CA9: Stay against race-based ICE stops denied

Plaintiffs and class members were Latino U.S. citizens stopped and arrested and searched by ICE based merely on race, ethnicity, and location. Based on the government’s own admissions of what it was doing, the risk of recurrence was significant enough to justify denying a stay pending appeal. Perdomo v. Noem, 25-4312 (9th Cir. Aug. 1, 2025):

2.Sufficient Likelihood of Injury to Warrant Equitable Relief
Defendants argue that, even if Plaintiffs have shown injury sufficient for Article III standing, “they cannot come close to showing the threat of immediate and irreparable harm that is necessary for an injunction.” For this argument, Defendants principally rely on Hodgers-Durgin v. de la Vina, 199 F.3d 1037 (9th Cir. 1999). In Hodgers-Durgin, this court assumed that even if plaintiffs had established a sufficient threat of future injury to confer Article III standing to seek prospective relief, the asserted injury was not sufficiently immediate to warrant an injunction as a matter of the law of equitable remedies. Id. at 1042. In that case, the plaintiffs had sought an injunction against Border Patrol practices. But the two named plaintiffs had each been stopped “only once in 10 years.” Id. at 1044. Based on this record, this court concluded that the plaintiffs had not established that it was sufficiently likely they would be stopped again. Id.

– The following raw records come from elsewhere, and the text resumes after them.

Lemma cast_rows_witness :
  wf lists ∧ cast_ok (data_type lists) (List true (Primitive Int32)) ∧ cast_fits lists (List true (Primitive Int32)) ∧
  ∃ b, cast lists (List true (Primitive Int32)) = Ok b ∧ wf b ∧ data_type b = List true (Primitive Int32) ∧
    rows b = cast_val (data_type lists) (List true (Primitive Int32)) <$> rows lists.
Proof.
  assert (wf lists) as Hw.
  { split; [done|]. split; [|split; [done|split; [apply words_wf|done]]]. split; [cbn; lia| | |].
    - repeat (apply Forall_cons_2; [lia|]). apply Forall_nil_2.
    - intros [|[|i]] Hi; [apply Nat.leb_le; reflexivity..|]. cbn in Hi. lia.
    - apply Nat.leb_le. reflexivity. }
  assert (cast_ok (data_type lists) (List true (Primitive Int32))) as Hok.
  { right; right. split; [|by left]. right; right. done. }
  assert (cast_fits lists (List true (Primitive Int32))) as Hfit by (split; [done|split; done]).
  split; [exact Hw|]. split; [exact Hok|]. split; [exact Hfit|]. exact (cast_rows lists _ Hw Hok Hfit).
Defined.

Example casts :
  (b ← cast lists (List true (Primitive Int32)); Ok (rows b)) = Ok [VList [VPrim 12; VNull]; VList [VPrim (2 ^ 32 - 7)]] ∧
  (b ← cast maps Utf8; Ok (rows b)) = Ok [VBytes (str "{a -> b, c -> null}")] ∧
  (b ← cast structs Utf8; Ok (rows b)) = Ok [VBytes (str "{a, true, null}")].
Proof. by vm_compute. Qed.

(** A struct and a map whose fields have the null type. *)
Example null_fields_print_empty :
  (b ← cast (StructArray [(true, Null); (true, Utf8)] None 1 [NullArray 1; strings [None]]) Utf8; Ok (rows b)) = Ok [VBytes (str "{, null}")] ∧
  (b ← cast (MapArray false [(false, Utf8); (true, Null)] false None [0; 1]%Z 1 [strings [Some (str "a")]; NullArray 1]) Utf8; Ok (rows b))
    = Ok [VBytes (str "{a -> }")].
Proof. by vm_compute. Qed.

End CastSample.
(* ===== verification/JsonPath.v ===== *)
(** * JSON paths

    native-engine/datafusion-ext-functions/src/spark_get_json_object.rs: [get_json_object] of
    Spark, in one step and as the parsing of texts followed by the evaluation of paths on
    parsed texts.  A path is read by [parse] and [try_new] into matchers, which are evaluated
    one after the other, by one evaluator for the values of serde_json ([Value]) and by
    another for those of sonic-rs, which are known through their accessors ([SonicRs]).  The
    texts of numbers, the parsers and the printers belong to these libraries.

    [try_new_grammar] gives the paths that are accepted and their matchers; a path never
    leads to anything else than matchers or an error.  [evaluators_agree] relates the two
    evaluators, [parsed_json_object_equal] the two ways of evaluation. *)

From S2P Require Import Prelude MachineInt Utf8 Arrow Columnar Chars.

Set Default Proof Using "Type".

Local Abbreviation bytes := (list Z).

Inductive HiveGetJsonObjectMatcher :=
  | Root
  | Child (name : bytes)
  | Subscript (index : Z)
  | SubscriptAll.

#[export] Instance HiveGetJsonObjectMatcher_eq_dec : EqDecision HiveGetJsonObjectMatcher.
Proof. solve_decision. Defined.

(** [HiveGetJsonObjectError] *)
Definition InvalidJsonPath : Error := Execution "InvalidJsonPath".
Definition InvalidInput : Error := Execution "InvalidInput".
(* ===== verification/SparkMap.v ===== *)
(** * Functions that build maps

    native-engine/datafusion-ext-functions/src/spark_map.rs: [map_from_entries],
    [map_from_arrays], [map_concat] and [str_to_map].  Each of them collects the entries of
    one row after the other into the keys, values, offsets and validity of a map array
    ([MapBuilder]); a key that comes twice in a row is an error, or its last value wins.
    [str_to_map] splits texts with the regular expressions of Java, which is an argument.

    The theorems [map_from_entries_rows], [map_concat_rows], [map_from_arrays_rows] and
    [str_to_map_rows] relate all of them to [build_row], which says what the entries of a row
    make.  [str_to_map_short_column] shows a column of length one that makes [str_to_map]
    panic.  Types have no field names, and the number of entries is below the 31 bits of
    offsets in the theorems. *)

From S2P Require Import Prelude MachineInt Arrow Columnar Chars.

Set Default Proof Using "Type".

Local Abbreviation bytes := (list Z).
Local Abbreviation Entry := (Val * Val)%type.

Inductive MapKeyDedupPolicy := Exception | LastWin.

#[export] Instance MapKeyDedupPolicy_eq_dec : EqDecision MapKeyDedupPolicy.
Proof. solve_decision. Defined.

Definition parse_map_key_dedup_policy (args : list ColumnarValue) (idx : nat) : Result MapKeyDedupPolicy :=
  match args !! idx with
  | None => Ok Exception
  | Some (CScalar Utf8 (VBytes policy)) =>
      if decide (policy = str "EXCEPTION") then Ok Exception
      else if decide (policy = str "LAST_WIN") then Ok LastWin
      else Err (Execution "unsupported map key dedup policy")
  | Some (CScalar Utf8 VNull) => Ok Exception
  | Some _ => Err (Execution "map key dedup policy arg must be string scalar")
  end.

(** ** The arrays of a map *)

(** [all_keys], [all_values], [offsets], [valids] and [next_offset]. *)
Record MapBuilder := mkBuilder {
  all_keys : list Val;
  all_values : list Val;
  offsets : list Z;
  valids : list bool;
  next_offset : Z;
}.

Definition builder_new : MapBuilder := mkBuilder [] [] [0%Z] [] 0.

Definition push_null (b : MapBuilder) : MapBuilder :=
  mkBuilder (all_keys b) (all_values b) (offsets b ++ [next_offset b]) (valids b ++ [false]) (next_offset b).

Definition push_row (row_entries : list Entry) (b : MapBuilder) : MapBuilder :=
  let next_offset := i32 (next_offset b + i32 (Z.of_nat (length row_entries))) in
  mkBuilder (all_keys b ++ row_entries.*1) (all_values b ++ row_entries.*2) (offsets b ++ [next_offset]) (valids b ++ [true]) next_offset.

(** [OffsetBuffer::new] *)
Definition ascending (offsets : list Z) : bool :=
  bool_decide (0 <= nth 0 offsets 0)%Z && forallb (λ '(a, b), bool_decide (a <= b)%Z) (zip offsets (tail offsets)).

(** [StructArray::from] of a key and a value column and [MapArray::new], with a row for each
    validity. *)
Definition builder_finish (nullable : bool) (key_field value_field : bool * DataType) (ordered : bool) (b : MapBuilder) : Result Column :=
  _ ← rassert (ascending (offsets b));
  _ ← rassert (value_field.1 || forallb (λ v, negb (is_vnull v)) (all_values b));
  _ ← rassert (bool_decide (off (offsets b) (length (offsets b) - 1) <= length (all_keys b)));
  Ok (mkColumn (Map nullable (Struct [key_field; value_field]) ordered)
    (imap (λ i (valid : bool), if valid then VMap [sub (all_keys b) (off (offsets b) i) (off (offsets b) (S i)); sub (all_values b) (off (offsets b) i) (off (offsets b) (S i))] else VNull) (valids b))).

(** ** Entries of a row *)

(** The map [row_key_to_index]. *)
Definition key_index (m : list (Val * nat)) (key : Val) : option nat := snd <$> head (filter (λ x, x.1 = key) m).

Definition insert_entry (policy : MapKeyDedupPolicy) (st : list Entry * list (Val * nat)) (e : Entry) : Result (list Entry * list (Val * nat)) :=
  let '(row_entries, row_key_to_index) := st in
  let '(key, value) := e in
  match key_index row_key_to_index key with
  | Some idx =>
      match policy with
      | Exception => Err (Execution "duplicate key found")
      | LastWin =>
          old ← index row_entries idx;
          row_entries ← set_index row_entries idx (old.1, value);
          Ok (row_entries, row_key_to_index)
      end
  | None => Ok (row_entries ++ [(key, value)], row_key_to_index ++ [(key, length row_entries)])
  end.

(** The entries of a list row, up to the first null entry, which makes the row null. *)
Fixpoint from_entries (policy : MapKeyDedupPolicy) (st : list Entry * list (Val * nat)) (entries : list Val) : Result (option (list Entry)) :=
  match entries with
  | [] => Ok (Some st.1)
  | VStruct [key; value] :: entries =>
      if is_vnull key then Err (Execution "map_from_entries does not support null map keys")
      else st ← insert_entry policy st (key, value); from_entries policy st entries
  | VNull :: _ => Ok None
  | _ :: _ => Panic
  end.

(** ** Arguments *)

Definition null_list_type : DataType := List true Null.

Definition columnar_value_to_list_array (arg : ColumnarValue) : Result Column :=
  match arg with
  | CArray array =>
      match ctype array with
      | Null => Ok (mkColumn null_list_type (replicate (clen array) VNull))
      | List _ _ => Ok array
      | _ => Err (Execution "arg must be array")
      end
  | CScalar t v =>
      match t with
      | List _ _ => Ok (mkColumn t [v])
      | _ => if is_vnull v then Ok (mkColumn null_list_type [VNull]) else Err (Execution "arg must be array")
      end
  end.

(** [get_list_array_field] *)
Definition list_field (c : Column) : Result (bool * DataType) :=
  match ctype c with List nullable item => Ok (nullable, item) | _ => Err (Execution "arg must be array") end.
Lemma substring_row t pos len v :
  t = Utf8 ∨ t = Binary → in_s 64 pos → in_s 64 len → short_row v →
  omapM (match t with Utf8 => substring_str pos len | _ => substring_binary pos len end) (bytes_of v) = Ok (bytes_of (substring_val t pos len v)) ∧
  val_bytes (bytes_of (substring_val t pos len v)) = substring_val t pos len v.
Proof.
  intros Ht Hp Hl [->|(s & -> & Hs)]; [done|]. split; [|done]. cbn [omapM bytes_of substring_val].
  destruct Ht as [->| ->]; [by rewrite substring_str_ok|]. unfold substring_binary. by rewrite slice_substr.
Qed.

(** C33: substring on a column or a literal, with any 64-bit position and length, never
    slices out of range and gives for each text the characters (for binary values, the
    bytes) from the position, counted from 1 or from the end, as many as asked for and
    there are; nulls stay. *)
Theorem substring_correct t pos len rows v :
  t = Utf8 ∨ t = Binary → in_s 64 pos → in_s 64 len → Forall short_row rows → short_row v →
  let args arg := [arg; CScalar (Primitive Int64) (VPrim pos); CScalar (Primitive Int64) (VPrim len)] in
  spark_substring (args (CArray (mkColumn t rows))) = Ok (CArray (mkColumn t (substring_val t pos len <$> rows))) ∧
  spark_substring (args (CScalar t v)) = Ok (CScalar t (substring_val t pos len v)).
Proof.
  intros Ht Hp Hl Hrows Hv args. split.
  - assert (∀ f, f = match t with Utf8 => substring_str pos len | _ => substring_binary pos len end →
      (l ← rmapM (omapM f) (bytes_iter (mkColumn t rows)); Ok (CArray (bytes_from_iter t l))) = Ok (CArray (mkColumn t (substring_val t pos len <$> rows)))) as Hf.
    { intros f ->. rewrite (proj2 (rmapM_Ok _ _ ((λ v, bytes_of (substring_val t pos len v)) <$> rows))).
      - cbn [mbind Result_bind]. unfold bytes_from_iter. rewrite <- list_fmap_compose. do 3 f_equal. apply list_fmap_ext. intros i x Hx. cbn.
        rewrite Forall_forall in Hrows. by destruct (substring_row t pos len x Ht Hp Hl (Hrows x ltac:(by eapply list_elem_of_lookup_2))).
      - unfold bytes_iter. cbn [cvals]. apply Forall2_fmap_2, Forall_Forall2_diag. eapply Forall_impl; [exact Hrows|]. intros x Hx. by apply substring_row. }
    destruct Ht as [->| ->]; by apply Hf.
  - destruct (substring_row t pos len v Ht Hp Hl Hv) as [H1 H2]. destruct Ht as [->| ->]; unfold args, spark_substring; cbn [int64_literal lookup list_lookup mbind Result_bind]; rewrite H1; cbn [mbind Result_bind]; by rewrite H2.
Qed.

(** ** Concatenation *)

Definition concat_val (vs : list Val) : Val := if existsb is_vnull vs then VNull else VBytes (mjoin (omap bytes_of vs)).

Definition arg_value (i : nat) (arg : ColumnarValue) : Val := match arg with CArray c => nth i (cvals c) VNull | CScalar _ v => v end.

(** A text argument; columns have [n] rows. *)
Definition text_arg (n : nat) (arg : ColumnarValue) : Prop :=
  match arg with CArray c => ctype c = Utf8 ∧ clen c = n ∧ Forall string_row (cvals c) | CScalar t v => t = Utf8 ∧ string_row v end.

Lemma concat_arg_ok n i arg : text_arg n arg → i < n → concat_arg i arg = Ok (bytes_of (arg_value i arg)) ∧ string_row (arg_value i arg).
Proof.
  destruct arg as [c|t v]; cbn [text_arg concat_arg arg_value].
  - intros (Ht & Hn & Hc) Hi. destruct (lookup_lt_is_Some_2 (cvals c) i) as [v Hv]; [unfold clen in Hn; lia|].
    rewrite (proj2 (index_Ok _ _ _) Hv), nth_lookup, Hv. cbn [mbind Result_bind default]. rewrite Forall_forall in Hc.
    destruct (Hc v) as [->|[s ->]]; [by eapply list_elem_of_lookup_2|by split; [|left]|]. rewrite decide_True by done. split; [done|]. right. by eexists.
  - intros [-> Hv] _. by split.
Qed.

Lemma concat_row_ok n i args s :
  Forall (text_arg n) args → i < n →
  concat_row i s args = Ok (if existsb is_vnull (arg_value i <$> args) then None else Some (s ++ mjoin (omap bytes_of (arg_value i <$> args)))).
Proof.
  intros Ha Hi. revert s. induction Ha as [|arg args Harg Ha IH]; intros s; [cbn; by rewrite app_nil_r|]. cbn [concat_row].
  destruct (concat_arg_ok n i arg Harg Hi) as [-> Hv]. rewrite fmap_cons. cbn [mbind Result_bind existsb]. destruct Hv as [Hv|[s' Hv]]; rewrite Hv; [done|]. cbn [bytes_of is_vnull orb].
  rewrite IH. destruct (existsb _ _); [done|]. cbn [omap list_omap bytes_of]. change (mjoin (s' :: ?l)) with (s' ++ mjoin l). by rewrite (assoc_L (++)).
Qed.

(** Concat of columns and literals gives row by row the concatenated texts, null when
    one of them is null, and a literal when all arguments are literals. *)
Theorem string_concat_rows args n :
  args ≠ [] → Forall (text_arg n) args →
  string_concat args = Ok
    match first_array_len args with
    | Some _ => CArray (mkColumn Utf8 ((λ i, concat_val (arg_value i <$> args)) <$> seq 0 n))
    | None => CScalar Utf8 (concat_val (arg_value 0 <$> args))
    end.
Proof.
  intros Hne Ha. unfold string_concat. destruct args as [|a0 args0]; [done|]. clear Hne. set (args := a0 :: args0) in *. destruct (first_array_len args) as [size|] eqn:Hf.
  - assert (size = n) as ->.
    { unfold first_array_len in Hf. apply head_Some_elem_of, list_elem_of_omap in Hf as (arg & Hin & Harg). rewrite Forall_forall in Ha. specialize (Ha arg Hin).
      destruct arg; [|done]. injection Harg as <-. by destruct Ha as (_ & ? & _). }
    rewrite (proj2 (rmapM_Ok _ _ ((λ i, bytes_of (concat_val (arg_value i <$> args))) <$> seq 0 n))).
    + cbn [mbind Result_bind]. unfold bytes_from_iter. rewrite <- list_fmap_compose. do 3 f_equal. apply list_fmap_ext. intros _ i _. cbn [compose]. unfold concat_val. by destruct (existsb _ _).
    + apply Forall2_fmap_r, Forall_Forall2_diag, Forall_forall. intros i Hi%elem_of_seq. cbn [compose]. rewrite (concat_row_ok n) by (done || lia). unfold concat_val, compose. by destruct (existsb is_vnull (arg_value i <$> args)).
  - assert (∀ l s, Forall (text_arg n) l → head (omap (λ arg, match arg with CArray c => Some (clen c) | CScalar _ _ => None end) l) = None →
      existsb (λ arg, match arg with CScalar _ v => is_vnull v | CArray _ => false end) l = existsb is_vnull (arg_value 0 <$> l) ∧
      (existsb is_vnull (arg_value 0 <$> l) = false →
       rfoldM (λ inner arg, match arg with CScalar Utf8 (VBytes v) => Ok (inner ++ v) | _ => Panic end) s l = Ok (s ++ mjoin (omap bytes_of (arg_value 0 <$> l))))) as Hl.
    { intros l s Hl. revert s. induction Hl as [|arg l Harg Hl IH]; intros s Hh; [split; [done|]; intros _; cbn; by rewrite app_nil_r|].
      destruct arg as [c|t v]; [done|]. destruct Harg as [-> Hv]. cbn [omap list_omap] in Hh. rewrite fmap_cons. cbn [existsb arg_value rfoldM].
      split; [by rewrite (proj1 (IH s Hh))|]. destruct Hv as [->|[s' ->]]; [done|]. cbn [is_vnull orb mbind Result_bind]. intros Hn. rewrite (proj2 (IH (s ++ s') Hh) Hn).
      cbn [omap list_omap bytes_of]. change (mjoin (s' :: ?l)) with (s' ++ mjoin l). by rewrite (assoc_L (++)). }
    destruct (Hl args [] Ha Hf) as [-> Hfold]. unfold concat_val. destruct (existsb is_vnull (arg_value 0 <$> args)); [done|]. by rewrite Hfold.
Qed.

This case is decisively different. It is undisputed that Defendants have been conducting a massive and ongoing immigration enforcement operation in the Los Angeles region since early June. The record shows Defendants’ agents have conducted many stops in the Los Angeles area within a matter of weeks, not years, some repeatedly in the same location. For the association plaintiffs, the likelihood of harm corresponds with the likelihood that one or more of their members will be
stopped by one of Defendants’ agents—which, for the reasons discussed above, is considerable.

Based on this record, the district court did not clearly err in “affirmatively find[ing] that there is a real and immediate threat that the conduct complained of will continue.” (Emphasis added). And “[i]t is well established that the deprivation of constitutional rights ‘unquestionably constitutes irreparable injury.’” Melendres v. Arpaio, 695 F.3d at 1002 (quoting Elrod v. Burns, 427 U.S. 347, 373 (1976)).